If you get the application working, I would be interested in mentioning
it in the ADMB newsletter (see http://admb-foundation.org/?page_id=39).
I am trying to highlight non-fisheries applications in the newsletter to
promote ADMB to non-fisheries scientists. (anyone else out there with a
non-fisheries application let me know as well)
Regards,
Mark
________________________________
From: users-bounces at admb-project.org
[mailto:users-bounces at admb-project.org] On Behalf Of Shige Song
Sent: Thursday, June 04, 2009 9:23 PM
To: users at admb-project.org
Subject: Re: [ADMB Users] Examples of multilevel multiprocess model
Dear Dave,
What I have in mind is really two sets of models. First of all, I want
to estimate three random intercept logistic regression models. Second, I
want to jointly estimate the three models together, allowing the random
effects in the three models to be freely correlated.
The first step is simple and can be done in many statistical packages
(such as Stata, R, MLwiN, HLM, aML, etc.) as well as ADMB. Although the
default of most estimation procedures uses univariate Gaussian
distribution, it is possible to estimate the random effect using
non-parametric maximum likelihood using some of these packages (GLLAMM,
R, aML). In that sense, it is quite easy to check the Gaussian
distributional assumption: just estimate a model assuming Gaussian
random effect and a model with non-parametric random effect, then
compare the two models. It is also quite easy to estimate random effect
model assuming other distributions (e.g. log-normal, student t) using
ADMB, as demonstrated in the ADMB-RE manual.
Such possibles do not seem to exist when one tries to estimate joint
models (also known as "multivariate model" or "multiprocess model").
Jointly modeling three random intercept logistic regressions improves
efficiency; also, the joint model yields two addiitonal parameters: the
correlaiton between the three random effects (or the two covariance
terms if parameterized as variance/covariance matrix). These two
correlation coefficients happen to be important to my research.
Now I know that aML and Sabre can handle joint models as such, assuming
the random effects to be multivariate Gaussian. No software seem to be
able to handle multivariate random effects non-parametrically yet
(through multivariate non-parametric maximum likelihood, although the
Sabre team seems to be working on it). ADMB and WinBUGS seem to be able
to estimate the joint models under alternative parametric assumptions
for the multivariate random effects. From what I read, WinBUGS can be
very slow (especially when there are more than 100,000 observations).

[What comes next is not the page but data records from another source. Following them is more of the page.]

Definition wop_res (N : Z) (o : wop) (i j : Z) : Trap + Z :=
  let si := signed N i in
  let sj := signed N j in
  match o with
  | WEq => inr (b2z (i =? j))
  | WNe => inr (b2z (negb (i =? j)))
  | WLtS => inr (b2z (si <? sj))
  | WLtU => inr (b2z (i <? j))
  | WGtS => inr (b2z (sj <? si))
  | WGtU => inr (b2z (j <? i))
  | WLeS => inr (b2z (si <=? sj))
  | WLeU => inr (b2z (i <=? j))
  | WGeS => inr (b2z (sj <=? si))
  | WGeU => inr (b2z (j <=? i))
  | WAdd => inr ((i + j) mod 2 ^ N)
  | WSub => inr ((i - j) mod 2 ^ N)
  | WMul => inr ((i * j) mod 2 ^ N)
  | WDivS => if j =? 0 then inl IntegerDivByZero
             else if Z.quot si sj =? 2 ^ (N - 1) then inl IntegerOverflow else inr (Z.quot si sj mod 2 ^ N)
  | WDivU => if j =? 0 then inl IntegerDivByZero else inr (i / j)
  | WRemS => if j =? 0 then inl IntegerDivByZero else inr (Z.rem si sj mod 2 ^ N)
  | WRemU => if j =? 0 then inl IntegerDivByZero else inr (i mod j)
  | WAnd => inr (Z.land i j)
  | WOr => inr (Z.lor i j)
  | WXor => inr (Z.lxor i j)
  | WShl => inr ((i * 2 ^ (j mod N)) mod 2 ^ N)
  | WShrS => inr ((si / 2 ^ (j mod N)) mod 2 ^ N)
  | WShrU => inr (i / 2 ^ (j mod N))
  | WRotl => inr (wrotl N i (j mod N))
  | WRotr => inr (wrotl N i (- j mod N))
  end.

(** Where the operators of C++17 that the interpreter uses are undefined: signed
    sums, differences and products that overflow, counts not below the width,
    and left shifts of negative numbers or beyond the unsigned type. *)
Definition fits_signed (N z : Z) : bool := (- 2 ^ (N - 1) <=? z) && (z <? 2 ^ (N - 1)).
Definition cxx_undefined (N : Z) (o : wop) (i j : Z) : option Trap :=
  let si := signed N i in
  let sj := signed N j in
  let overflow z := if fits_signed N z then None else Some UB_SignedOverflow in
  match o with
  | WAdd => overflow (si + sj)
  | WSub => overflow (si - sj)
  | WMul => overflow (si * sj)
  | WShl => if (j <? N) && (i <? 2 ^ (N - 1)) && (i * 2 ^ j <? 2 ^ N) then None else Some UB_Shift
  | WShrS | WShrU => if j <? N then None else Some UB_Shift
  | _ => None
  end.
Definition cxx_res (N : Z) (o : wop) (i j : Z) : Trap + Z :=
  match cxx_undefined N o i j with Some e => inl e | None => wop_res N o i j end.

(** ** Bits and values *)

(** The types of the operands. *)
Definition wide_int (T : int_ty) (N : Z) : Prop := (N = 32 \/ N = 64) /\ bits T = N.

Lemma signed_swrap N i : (N = 32 \/ N = 64) -> in_u N i -> swrap N i = signed N i.
Proof.
  intros HN Hi. unfold in_u in Hi. unfold signed.
  assert (0 < N /\ 2 ^ N = 2 * 2 ^ (N - 1)) as [HN' E].
  { split; [destruct HN; lia|]. rewrite <- Z.pow_succ_r by (destruct HN; lia). f_equal. lia. }
  destruct (Z.ltb_spec i (2 ^ (N - 1))); [apply swrap_small; lia|].
  unfold swrap. rewrite <- (Z.mod_add _ (-1)) by lia. rewrite Z.mod_small by lia. lia.
Qed.

(** The value of a type with the bits [i]. *)
Definition val (T : int_ty) (i : Z) : Z := if Signed T then signed (bits T) i else i.

Section Values.
Context (T : int_ty) (N i : Z).
Hypothesis HT : wide_int T N.
Hypothesis Hi : in_u N i.

Lemma value_bits : of_bits (NI T) i = val T i.
Proof.
  destruct HT as [HN E]. cbn [of_bits]. unfold cast, val. fold (bits T). rewrite E.
  destruct (Signed T); [by apply signed_swrap|by apply wrap_small].
Qed.
Lemma bits_value : wrap N (val T i) = i.
Proof.
  destruct HT as [HN E]. unfold val. rewrite E. destruct (Signed T); [|by apply wrap_small].
  rewrite <- signed_swrap by done. rewrite wrap_swrap by lia. by apply wrap_small.
Qed.
End Values.

Lemma bits_cast T N z : wide_int T N -> wrap N (cast T z) = wrap N z.
Proof. intros [_ <-]. apply wrap_cast. Qed.
Lemma wrap_bits T N z : wide_int T N -> to_bits (NI T) z = wrap N z.
Proof. intros [_ <-]. done. Qed.

(** The bits of a result. *)
Definition res_bits (T : num_ty) (Op : BinaryOperator) (r : opres) : option (Trap + Z) :=
  match r with
  | Some (inl e) => Some (inl e)
  | Some (inr v) => Some (inr (to_bits (ret_type T Op) v))
  | None => None
  end.

(** ** Rotations *)

Lemma in_u_shiftr N i k : 0 <= k -> in_u N i -> in_u N (Z.shiftr i k).
Proof.
  intros Hk Hi. unfold in_u in *. rewrite Z.shiftr_div_pow2 by lia. assert (0 < 2 ^ k) by (apply Z.pow_pos_nonneg; lia).
  split; [apply Z.div_pos; lia|]. apply Z.div_lt_upper_bound; nia.
Qed.

Lemma rotl_bits N i k : 0 < N -> in_u N i -> 0 <= k < N ->
  Z.lor (wrap N (Z.shiftl i k)) (Z.shiftr i (if k =? 0 then 0 else N - k)) = wrotl N i k.
Proof.
  intros HN Hi Hk. unfold in_u in Hi. unfold wrotl. destruct (Z.eqb_spec k 0) as [->|Hne].
  - rewrite Z.shiftl_0_r, Z.shiftr_0_r, wrap_small, Z.lor_diag, Z.sub_0_r, Z.mul_1_r by done.
    rewrite Z.mod_small, Z.div_small by lia. lia.
  - rewrite Z.shiftl_mul_pow2, Z.shiftr_div_pow2 by lia. unfold wrap.
    assert (2 ^ N = 2 ^ (N - k) * 2 ^ k) as E by (rewrite <- Z.pow_add_r by lia; f_equal; lia).
    rewrite E, Z.mul_mod_distr_r by (apply Z.pow_nonzero; lia). rewrite Z.lor_comm, <- Z.shiftl_mul_pow2 by lia.
    rewrite lor_next, Z.shiftl_mul_pow2 by (first [lia|split; [apply Z.div_pos; lia|apply Z.div_lt_upper_bound; nia]]). lia.
Qed.

(** The masks of the rotations. *)
Lemma mask_mod T N z : wide_int T N -> Z.land z (N - 1) = z mod N.
Proof. intros [[-> | ->] _]; [apply (Z.land_ones z 5)|apply (Z.land_ones z 6)]; lia. Qed.
Lemma mask_cast T N z : wide_int T N -> Z.land (cast T z) (N - 1) = z mod N.
Proof.
  intros HT. rewrite (mask_mod T) by done. pose proof HT as [HN _].
  assert (exists k, 2 ^ N = N * k) as [k Ek] by (destruct HN as [-> | ->]; [exists (2 ^ 27)|exists (2 ^ 58)]; reflexivity).
  assert (N <> 0) by (destruct HN; lia).
  transitivity (wrap N (cast T z) mod N); [|transitivity (wrap N z mod N)].
  - unfold wrap. rewrite Ek. rewrite Z.rem_mul_r, Z.mul_comm, Z_mod_plus_full, Zmod_mod by (destruct HN; subst; lia). done.
  - by rewrite (bits_cast T).
  - unfold wrap. rewrite Ek. rewrite Z.rem_mul_r, Z.mul_comm, Z_mod_plus_full, Zmod_mod by (destruct HN; subst; lia). done.
Qed.

Lemma neg_mod N k : 0 < N -> 0 <= k < N -> (0 - k) mod N = if k =? 0 then 0 else N - k.
Proof.
  intros HN Hk. destruct (Z.eqb_spec k 0) as [->|]; [by rewrite Z.mod_0_l by lia|].
  rewrite <- (Z.mod_add _ 1) by lia. rewrite Z.mod_small; lia.
Qed.

Section Helper.
Context (T : int_ty) (N i j : Z).
Hypothesis HT : wide_int T N.
Hypothesis Hi : in_u N i.
Hypothesis Hj : in_u N j.

#[local] Abbreviation helper Op :=
  (res_bits (NI T) Op (BinaryOpHelper (NI T) Op (val T i) (val T j))).

Lemma width_cases : N = 32 \/ N = 64.
Proof. apply HT. Qed.

(** Operators that only look at the low bits. *)
Lemma low_bits_exact (f : Z -> Z -> Z) :
  (forall a b, wrap N (f (wrap N a) (wrap N b)) = wrap N (f a b)) -> wrap N (cast T (f (val T i) (val T j))) = wrap N (f i j).
Proof.
  intros Hf. rewrite (bits_cast T), <- Hf by done. by rewrite !(bits_value T).
Qed.

(** A signed operation: the wrapped result where it does not overflow. *)
Lemma cast_fits z : Signed T = true -> (cast T z =? z) = fits_signed N z.
Proof.
  intros Hs. pose proof HT as [_ Eb]. unfold cast, fits_signed. rewrite Hs. fold (bits T). rewrite Eb.
  assert (0 < N) by (destruct width_cases; lia). pose proof (swrap_range N z ltac:(lia)) as Hr.
  destruct (Z.eqb_spec (swrap N z) z) as [E|Hne].
  - symmetry. apply andb_true_iff. split; [apply Z.leb_le; lia|apply Z.ltb_lt; lia].
  - symmetry. apply andb_false_iff. destruct (Z.leb_spec (- 2 ^ (N - 1)) z); [right|by left].
    apply Z.ltb_ge. destruct (Z.le_gt_cases (2 ^ (N - 1)) z); [done|]. exfalso. apply Hne, swrap_small; lia.
Qed.

Lemma signed_exact Op (f : Z -> Z -> Z) ff :
  Signed T = true -> ret_type (NI T) Op = NI T -> (forall a b, wrap N (f (wrap N a) (wrap N b)) = wrap N (f a b)) ->
  res_bits (NI T) Op (opArith (NI T) f ff (val T i) (val T j)) =
    Some (if fits_signed N (f (signed N i) (signed N j)) then inr (wrap N (f i j)) else inl UB_SignedOverflow).
Proof.
  intros Hs Hr Hf. cbn [opArith]. rewrite Hs. cbn [andb]. rewrite cast_fits by done.
  assert (forall k, val T k = signed N k) as Ev by (intros k; unfold val; rewrite Hs; pose proof HT as [_ ->]; done).
  rewrite <- !Ev. destruct (fits_signed N _); cbn [negb res_bits]; [|done]. rewrite Hr, (wrap_bits T N) by done.
  by rewrite low_bits_exact.
Qed.

Lemma add_exact : Signed T = true -> helper BO_ADD = Some (cxx_res N WAdd i j).
Proof.
  intros Hs. cbn [BinaryOpHelper]. rewrite signed_exact; [|done|done|intros; unfold wrap; by rewrite <- Zplus_mod].
  unfold cxx_res. cbn. by destruct (fits_signed _ _).
Qed.
Lemma sub_exact : Signed T = true -> helper BO_SUB = Some (cxx_res N WSub i j).
Proof.
  intros Hs. cbn [BinaryOpHelper]. rewrite signed_exact; [|done|done|intros; unfold wrap; by rewrite <- Zminus_mod].
  unfold cxx_res. cbn. by destruct (fits_signed _ _).
Qed.
Lemma mul_exact : Signed T = true -> helper BO_MUL = Some (cxx_res N WMul i j).
Proof.
  intros Hs. cbn [BinaryOpHelper]. rewrite signed_exact; [|done|done|intros; unfold wrap; by rewrite <- Zmult_mod].
  unfold cxx_res. cbn. by destruct (fits_signed _ _).
Qed.

(** Bitwise operators. *)
Lemma bitwise_exact (f : Z -> Z -> Z) (g : bool -> bool -> bool) :
  (forall a b n, Z.testbit (f a b) n = g (Z.testbit a n) (Z.testbit b n)) -> g false false = false ->
  wrap N (cast T (f (val T i) (val T j))) = f i j.
Proof.
  intros Hf Hg. assert (0 <= N) by (destruct width_cases; lia). rewrite low_bits_exact.
  - unfold in_u in *. apply Z.bits_inj'. intros n Hn. unfold wrap. destruct (Z.lt_ge_cases n N).
    + by rewrite Z.mod_pow2_bits_low by lia.
    + rewrite Z.mod_pow2_bits_high by lia. rewrite Hf, (u_bits_high N i n), (u_bits_high N j n) by done. by rewrite Hg.
  - intros a b. unfold wrap. apply Z.bits_inj'. intros n Hn. destruct (Z.lt_ge_cases n N).
    + by rewrite !Z.mod_pow2_bits_low, !Hf, !Z.mod_pow2_bits_low by lia.
    + by rewrite !Z.mod_pow2_bits_high by lia.
Qed.

Lemma and_exact : helper BO_AND = Some (wop_res N WAnd i j).
Proof. cbn. rewrite (wrap_bits T N) by done. rewrite (bitwise_exact Z.land andb); [done|apply Z.land_spec|done]. Qed.
Lemma or_exact : helper BO_OR = Some (wop_res N WOr i j).
Proof. cbn. rewrite (wrap_bits T N) by done. rewrite (bitwise_exact Z.lor orb); [done|apply Z.lor_spec|done]. Qed.
Lemma xor_exact : helper BO_XOR = Some (wop_res N WXor i j).
Proof. cbn. rewrite (wrap_bits T N) by done. rewrite (bitwise_exact Z.lxor xorb); [done|apply Z.lxor_spec|done]. Qed.

(** Comparisons, on the values of the type. *)
Lemma compare_exact b : to_bits (NI TI32) (b2z b) = b2z b.
Proof. by destruct b. Qed.
Lemma val_eq : (val T i =? val T j) = (i =? j).
Proof.
  destruct (Z.eqb_spec i j) as [->|Hne]; [apply Z.eqb_refl|]. apply Z.eqb_neq. intros E. apply Hne.
  rewrite <- (bits_value T N i), <- (bits_value T N j) by done. by rewrite E.
Qed.

(** Shifts: the count is read in the type of the operand. *)
Lemma count_small : j < N -> val T j = j.
Proof.
  intros Hlt. pose proof HT as [HN E]. unfold val. rewrite E. destruct (Signed T); [|done]. unfold signed.
  rewrite (proj2 (Z.ltb_lt _ _)); [done|]. destruct HN as [-> | ->]; cbn; lia.
Qed.
Lemma count_range : (0 <=? val T j) && (val T j <? bits T) = (j <? N).
Proof.
  pose proof HT as [HN Eb]. destruct (Z.ltb_spec j N) as [Hlt|Hge].
  - rewrite count_small, Eb by done. unfold in_u in Hj. by rewrite (proj2 (Z.leb_le _ _)), (proj2 (Z.ltb_lt _ _)) by lia.
  - apply andb_false_iff. rewrite Eb. unfold val. rewrite Eb. destruct (Signed T); [|right; by apply Z.ltb_ge].
    unfold signed, in_u in *. destruct (Z.ltb_spec j (2 ^ (N - 1))); [right; by apply Z.ltb_ge|left; apply Z.leb_gt; lia].
Qed.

Since both are new to me, it makes most sense to spend time on the one
that can handle my problem.
My background is demography and sociology, some of the online examples
do not appear immediately intuitive to me. It has been an interesting
experience.
Best,
Shige
Maybe it will be more intuitive to begin with a well-know example. This
(http://www.applied-ml.com/product/multiprocess.html) is an aML
implementation of the single-level Heckman selection model that jointly
model a continuous outcome and a binary outcome. Very little
modification is needed to extend it to a multilevel situation
On Thu, Jun 4, 2009 at 6:18 AM, dave fournier <otter at otter-rsch.com>
wrote:
It is not immediately obvious to me that ADMB can not handle a problem
of this size. What I would need to know is the model structure.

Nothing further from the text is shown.